### Exercise prompt
Transcribe every line of the entries exactly.

##### Records to use #####

(** C7: the transform is not idempotent.  On every buffer of more than 1404
    lines a second application gives a different buffer from the first,
    because it cuts a range out of the buffer that was already cut: of the
    original lines it also removes those at positions 1404 to 1985. *)
Theorem not_idempotent (lines : list line) :
  1404 < len lines →
  new_lines (new_lines lines) ≠ new_lines lines ∧
  new_lines (new_lines lines) = take 822 lines ++ drop 1986 lines.
Proof.
  unfold len. intros HN. split.
  - intros Heq. apply (f_equal length) in Heq.
    rewrite !length_new_lines in Heq. lia.
  - rewrite (new_lines_take_drop (new_lines lines)), new_lines_take_drop.
    rewrite take_app_le, take_take by (rewrite length_take; lia).
    rewrite drop_app_ge by (rewrite length_take; lia).
    rewrite length_take, drop_drop. do 2 f_equal. lia.
Qed.

(** C8: with the two bounds equal the generalised transform
    buffer[:a] + buffer[a:] returns the buffer unchanged, for every buffer
    and every integer a (negative and out-of-range values included). *)
Theorem empty_range_identity {A : Type} (buffer : list A) (a : Z) :
  delete_range buffer a a = buffer.
Proof.
  unfold delete_range. rewrite slice_upto_adjust, slice_from_adjust.
  apply take_drop.
Qed.

(** ** Properties of the whole script *)

Lemma splitlines_blank_text (n : nat) :
  splitlines (blank_text n) = replicate n (String LF EmptyString).
Proof.
  induction n as [|n IH]; [done|].
  cbn [blank_text splitlines replicate]. rewrite bool_decide_eq_true_2 by done.
  by rewrite IH.
Qed.

Lemma utf8_valid_blank_text (n : nat) : utf8_valid (blank_text n) = true.
Proof. induction n as [|n IH]; [done|]. exact IH. Qed.

Lemma universal_newlines_blank_text (n : nat) :
  universal_newlines (blank_text n) = blank_text n.
Proof.
  unfold universal_newlines. induction n as [|n IH]; [done|].
  cbn [blank_text translate_newlines].
  rewrite bool_decide_eq_false_2, bool_decide_eq_true_2 by done. by rewrite IH.
Qed.

Lemma target_lines_world_of_text (t : string) :
  utf8_valid t = true →
  target_lines (world_of_text t) (splitlines (universal_newlines t)).
Proof. intros Ht. exists (File t true true false). split_and!; done. Qed.

Lemma accessible_dec (w : world) : accessible w ∨ ¬ accessible w.
Proof.
  unfold accessible. destruct (fs w !! "App.tsx") as [f|].
  - destruct (readable f) eqn:Hr, (writable f) eqn:Hw, (directory f) eqn:Hd;
      first [ left; by exists f
            | right; intros (g & [= <-] & ? & ? & ?); congruence ].
  - right. by intros (g & [=] & _).
Qed.

Lemma decodable_dec (w : world) : decodable w ∨ ¬ decodable w.
Proof.
  unfold decodable. destruct (fs w !! "App.tsx") as [f|].
  - destruct (utf8_valid (contents f)) eqn:Hu;
      first [ left; by exists f | right; intros (g & [= <-] & ?); congruence ].
  - right. by intros (g & [=] & _).
Qed.

(** A run on a file that can be accessed but does not decode. *)
Lemma main_accessible_undecodable (w : world) :
  accessible w → ¬ decodable w → main w = (inl UnicodeDecodeError, w).
Proof.
  intros (f & Hf & Hr & Hw & Hd) Hnd.
  apply (main_undecodable w f); try done.
  destruct (utf8_valid (contents f)) eqn:Hu; [|done].
  destruct Hnd. by exists f.
Qed.

(** A run on a file that cannot be accessed raises what [open] raised and
    changes nothing. *)
Lemma main_inaccessible (w : world) :
  ¬ accessible w →
  (main w = (inl (FileNotFoundError "App.tsx"), w) ∧ fs w !! "App.tsx" = None) ∨
  (main w = (inl (PermissionError "App.tsx"), w) ∧
   ∃ f, fs w !! "App.tsx" = Some f ∧ (readable f = false ∨ writable f = false)) ∨
  (main w = (inl (IsADirectoryError "App.tsx"), w) ∧
   ∃ f, fs w !! "App.tsx" = Some f ∧ directory f = true) ∨
  (main w = (inl UnicodeDecodeError, w) ∧
   ∃ f, fs w !! "App.tsx" = Some f ∧ utf8_valid (contents f) = false).
Proof.
  intros Hna. destruct (fs w !! "App.tsx") as [f|] eqn:Hf.
  - right. destruct (readable f) eqn:Hr.
    + destruct (directory f) eqn:Hd.
      * right. left. split; [by apply (main_directory w f)|]. by exists f.
      * destruct (utf8_valid (contents f)) eqn:Hu.
        -- destruct (writable f) eqn:Hw.
           ++ destruct Hna. by exists f.
           ++ left. split; [by apply (main_unwritable w f)|]. exists f. auto.
        -- right. right. split; [by apply (main_undecodable w f)|]. by exists f.
    + left. split; [by apply (main_unreadable w f)|]. exists f. auto.
  - left. split; [by apply main_missing|done].
Qed.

#####

### Answer to the exercise
(** C7: the transform is not idempotent.  On every buffer of more than 1404
    lines a second application gives a different buffer from the first,
    because it cuts a range out of the buffer that was already cut: of the
    original lines it also removes those at positions 1404 to 1985. *)
Theorem not_idempotent (lines : list line) :
  1404 < len lines →
  new_lines (new_lines lines) ≠ new_lines lines ∧
  new_lines (new_lines lines) = take 822 lines ++ drop 1986 lines.
Proof.
  unfold len. intros HN. split.
  - intros Heq. apply (f_equal length) in Heq.
    rewrite !length_new_lines in Heq. lia.
  - rewrite (new_lines_take_drop (new_lines lines)), new_lines_take_drop.
    rewrite take_app_le, take_take by (rewrite length_take; lia).
    rewrite drop_app_ge by (rewrite length_take; lia).
    rewrite length_take, drop_drop. do 2 f_equal. lia.
Qed.

(** C8: with the two bounds equal the generalised transform
    buffer[:a] + buffer[a:] returns the buffer unchanged, for every buffer
    and every integer a (negative and out-of-range values included). *)
Theorem empty_range_identity {A : Type} (buffer : list A) (a : Z) :
  delete_range buffer a a = buffer.
Proof.
  unfold delete_range. rewrite slice_upto_adjust, slice_from_adjust.
  apply take_drop.
Qed.

(** ** Properties of the whole script *)

Lemma splitlines_blank_text (n : nat) :
  splitlines (blank_text n) = replicate n (String LF EmptyString).
Proof.
  induction n as [|n IH]; [done|].
  cbn [blank_text splitlines replicate]. rewrite bool_decide_eq_true_2 by done.
  by rewrite IH.
Qed.

Lemma utf8_valid_blank_text (n : nat) : utf8_valid (blank_text n) = true.
Proof. induction n as [|n IH]; [done|]. exact IH. Qed.

Lemma universal_newlines_blank_text (n : nat) :
  universal_newlines (blank_text n) = blank_text n.
Proof.
  unfold universal_newlines. induction n as [|n IH]; [done|].
  cbn [blank_text translate_newlines].
  rewrite bool_decide_eq_false_2, bool_decide_eq_true_2 by done. by rewrite IH.
Qed.

Lemma target_lines_world_of_text (t : string) :
  utf8_valid t = true →
  target_lines (world_of_text t) (splitlines (universal_newlines t)).
Proof. intros Ht. exists (File t true true false). split_and!; done. Qed.

Lemma accessible_dec (w : world) : accessible w ∨ ¬ accessible w.
Proof.
  unfold accessible. destruct (fs w !! "App.tsx") as [f|].
  - destruct (readable f) eqn:Hr, (writable f) eqn:Hw, (directory f) eqn:Hd;
      first [ left; by exists f
            | right; intros (g & [= <-] & ? & ? & ?); congruence ].
  - right. by intros (g & [=] & _).
Qed.

Lemma decodable_dec (w : world) : decodable w ∨ ¬ decodable w.
Proof.
  unfold decodable. destruct (fs w !! "App.tsx") as [f|].
  - destruct (utf8_valid (contents f)) eqn:Hu;
      first [ left; by exists f | right; intros (g & [= <-] & ?); congruence ].
  - right. by intros (g & [=] & _).
Qed.

(** A run on a file that can be accessed but does not decode. *)
Lemma main_accessible_undecodable (w : world) :
  accessible w → ¬ decodable w → main w = (inl UnicodeDecodeError, w).
Proof.
  intros (f & Hf & Hr & Hw & Hd) Hnd.
  apply (main_undecodable w f); try done.
  destruct (utf8_valid (contents f)) eqn:Hu; [|done].
  destruct Hnd. by exists f.
Qed.

(** A run on a file that cannot be accessed raises what [open] raised and
    changes nothing. *)
Lemma main_inaccessible (w : world) :
  ¬ accessible w →
  (main w = (inl (FileNotFoundError "App.tsx"), w) ∧ fs w !! "App.tsx" = None) ∨
  (main w = (inl (PermissionError "App.tsx"), w) ∧
   ∃ f, fs w !! "App.tsx" = Some f ∧ (readable f = false ∨ writable f = false)) ∨
  (main w = (inl (IsADirectoryError "App.tsx"), w) ∧
   ∃ f, fs w !! "App.tsx" = Some f ∧ directory f = true) ∨
  (main w = (inl UnicodeDecodeError, w) ∧
   ∃ f, fs w !! "App.tsx" = Some f ∧ utf8_valid (contents f) = false).
Proof.
  intros Hna. destruct (fs w !! "App.tsx") as [f|] eqn:Hf.
  - right. destruct (readable f) eqn:Hr.
    + destruct (directory f) eqn:Hd.
      * right. left. split; [by apply (main_directory w f)|]. by exists f.
      * destruct (utf8_valid (contents f)) eqn:Hu.
        -- destruct (writable f) eqn:Hw.
           ++ destruct Hna. by exists f.
           ++ left. split; [by apply (main_unwritable w f)|]. exists f. auto.
        -- right. right. split; [by apply (main_undecodable w f)|]. by exists f.
    + left. split; [by apply (main_unreadable w f)|]. exists f. auto.
  - left. split; [by apply main_missing|done].
Qed.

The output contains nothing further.